Basis for \(\mbox{null}(A) \)
\begin{equation*} \left\{ \begin{bmatrix}-1\\1\\1\\0\end{bmatrix}, \begin{bmatrix}-2\\1\\0\\1\end{bmatrix}\right\}. \end{equation*}
12.
Find a basis for \(\mbox{null}(B)\) and demonstrate that the Rank-Nullity Theorem (see Theorem 5.3.17) holds for \(B\text{.}\)
Answer.
Basis for \(\mbox{null}(B) \text{:}\)
\begin{equation*} \left\{ \begin{bmatrix}1\\-2\\1\end{bmatrix}\right\} \end{equation*}

Exercise Group.

Suppose matrix \(M\) is such that
\begin{equation*} \mbox{rref}(M)=\begin{bmatrix}1\amp 0\amp 2\amp 0\amp 3\amp 1\\0\amp 1\amp -1\amp 0\amp 1\amp -2\\0\amp 0\amp 0\amp 1\amp -2\amp 1\\0\amp 0\amp 0\amp 0\amp 0\amp 0\end{bmatrix} \end{equation*}
13.
Follow the process used in Example 5.3.15 to find a basis for \(\mbox{null}(M)\text{.}\) Explain why the basis elements obtained in this way are linearly independent.
Answer.
Basis of \(\mbox{null}(M):\quad\left\{\begin{bmatrix}-2\\1\\1\\0\\0\\0\end{bmatrix}, \begin{bmatrix}-3\\-1\\0\\2\\1\\0\end{bmatrix}, \begin{bmatrix}-1\\2\\0\\-1\\0\\1\end{bmatrix} \right\}\)
14.
Let \(\mathbf{v}_1,\ldots,\mathbf{v}_6\) denote the columns of \(M\text{.}\) Express \(\mathbf{v}_3\) as a linear combination of \(\mathbf{v}_1\) and \(\mathbf{v}_2\text{.}\)
Answer.
\begin{equation*} \mathbf{v}_3=2\mathbf{v}_1+-1\mathbf{v}_2 \end{equation*}

15.

    Suppose \(A\) is a \(3\times 5\) matrix.
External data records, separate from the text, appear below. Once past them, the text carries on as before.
(* ===== verification/Projection.v ===== *)
(** * What a sync shows of Clockify's entries

    Models the rest of [src/integrations/timesheets/app/clockifyApi.ts] (the
    account, the setup options, projects and members),
    [devonian/clockify/lens/projection.ts] (the lens on a fetched platform)
    and [app/project.ts] (the lens run over this app's records).

    The ids of time entries are texts, as their type says; projects and
    members are whatever the provider answered.  Identity of ontology terms
    is their position. *)
From S2P Require Import Prelude Unicode Text Collections JsDate Json Uri Observations Zones Clockify.
Local Open Scope Z_scope.

(** ** clockifyApi.ts *)

(** [error.message]. *)
Definition message (e : Fault) : jstr :=
  match e with
  | OtherError m => m
  | ProxyError path status body =>
      js "Clockify request " ++ path ++ js " failed with " ++ dec_signed status ++
      match omember (js "message") body with Some v => js ": " ++ String_of v | None => [] end
  end.

(** A 403 or a 404 of the provider. *)
(* src: integrations/timesheets/app/clockifyApi.ts 101-102 fetchAccountContext ! *)
Definition is_soft (e : Fault) : bool :=
  match e with ProxyError _ status _ => (status =? 403) || (status =? 404) | OtherError _ => false end.

Section Api.
Context (transport : ProxyTransport).

(* src: integrations/timesheets/app/clockifyApi.ts 42-54 fetchAllPages ! *)
Fixpoint all_pages (fuel : nat) (path : jstr) (page : Z) (all : list Json) : res Fault (list Json) :=
  match fuel with
  | O => Err (OtherError (js "Clockify " ++ path ++ js " returned more than " ++ dec MAX_PAGES ++ js " pages"))
  | S fuel =>
      body ← requestJson transport path [(js "page", dec_signed page); (js "page-size", dec PAGE_SIZE)];
      match body with
      | Some (OArr items) =>
          if len items <? PAGE_SIZE then Ok (all ++ items) else all_pages fuel path (page + 1) (all ++ items)
      | _ => Err (OtherError (js "Clockify " ++ path ++ js " did not return a list"))
      end
  end.

(* src: integrations/timesheets/app/clockifyApi.ts 35-55 fetchAllPages *)
Definition fetchAllPages (path : jstr) : res Fault (list Json) := all_pages (Z.to_nat MAX_PAGES) path 1 [].

(* src: integrations/timesheets/app/clockifyApi.ts 69-85 AccountContext *)
Record AccountContext := mkContext {
  a_timeZone : option jstr;
  a_forceProjects : option bool;
  weekStart : option jstr;
  userName : option jstr;
  workspaceName : option jstr;
  a_warnings : list jstr;
}.

Definition no_context : AccountContext := mkContext None None None None None [].

Definition warn (c : AccountContext) (w : jstr) : AccountContext :=
  mkContext (a_timeZone c) (a_forceProjects c) (weekStart c) (userName c) (workspaceName c) (a_warnings c ++ [w]).

(** A text that is not empty. *)
Definition some_text (v : option Json) : option jstr := match v with Some (OStr ((_ :: _) as s)) => Some s | _ => None end.

(* src: integrations/timesheets/app/clockifyApi.ts 99-106 fetchAccountContext ! *)
Definition soft (c : AccountContext) (e : Fault) : res Fault AccountContext :=
  if is_soft e then Ok (warn c (message e)) else Err e.

(** What the answer about the user adds. *)
(* src: integrations/timesheets/app/clockifyApi.ts 110-119 fetchAccountContext ! *)
Definition read_user (Intl : jstr -> option (Z -> option Parts)) (c : AccountContext) (user : option Json) : AccountContext :=
  let settings := omember (js "settings") user in
  let zone := omember (js "timeZone") settings in
  let c := match omember (js "weekStart") settings with
           | Some (OStr w) => mkContext (a_timeZone c) (a_forceProjects c) (Some w) (userName c) (workspaceName c) (a_warnings c)
           | _ => c
           end in
  let c := match some_text (nullish (omember (js "name") user) (omember (js "email") user)) with
           | Some n => mkContext (a_timeZone c) (a_forceProjects c) (weekStart c) (Some n) (workspaceName c) (a_warnings c)
           | None => c
           end in
  if isTimeZone Intl zone
  then mkContext (Some (text_of zone)) (a_forceProjects c) (weekStart c) (userName c) (workspaceName c) (a_warnings c)
  else warn c (js "Clockify did not name a known time zone for this account; the window is read less precisely.").

(** What the answer about the workspaces adds. *)
(* src: integrations/timesheets/app/clockifyApi.ts 129-135 fetchAccountContext ! *)
Definition read_workspaces (workspaceId : jstr) (c : AccountContext) (workspaces : option Json) : AccountContext :=
  let workspace := List.find (fun w => match member (js "id") w with Some (OStr s) => jeqb s workspaceId | _ => false end)
                     (elements_of workspaces) in
  let c := match some_text (omember (js "name") workspace) with
           | Some n => mkContext (a_timeZone c) (a_forceProjects c) (weekStart c) (userName c) (Some n) (a_warnings c)
           | None => c
           end in
  match omember (js "forceProjects") (omember (js "settings") workspace) with
  | Some (OBool b) => mkContext (a_timeZone c) (Some b) (weekStart c) (userName c) (workspaceName c) (a_warnings c)
  | _ => c
  end.

(* src: integrations/timesheets/app/clockifyApi.ts 87-141 fetchAccountContext *)
Definition fetchAccountContext (Intl : jstr -> option (Z -> option Parts)) (workspaceId : jstr) : res Fault AccountContext :=
  c ← match requestJson transport (js "/api/v1/user") [] with
      | Ok user => Ok (read_user Intl no_context user)
      | Err e => soft no_context e
      end;
  match requestJson transport (js "/api/v1/workspaces") [] with
  | Ok workspaces => Ok (read_workspaces workspaceId c workspaces)
  | Err e => soft c e
  end.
Which of the following statements could be true?
  • \(\mbox{dim}(\mbox{col}(A))=5\)
  • \(\mbox{dim}(\mbox{row}(A))=3\)
  • \(\mbox{dim}(\mbox{null}(A))=1\)
  • \(\mbox{dim}(\mbox{null}(A))=2\)
  • \(\mbox{dim}(\mbox{null}(A))=3\)

16.

    Suppose \(A\) is a \(7\times 3\) matrix. Which of the following statements could be true?
  • \(\mbox{dim}(\mbox{col}(A))=3\)
  • \(\mbox{dim}(\mbox{row}(A))=3\)
  • \(\mbox{dim} (\mbox{row}(A))=7\)
  • \(\mbox{dim}(\mbox{null}(A))=0 \)
  • \(\mbox{dim}(\mbox{null}(A))=4\)

17.

Complete the proof of Theorem 5.3.2 by showing that adding a scalar multiple of one row of a matrix to another row does not change the row space.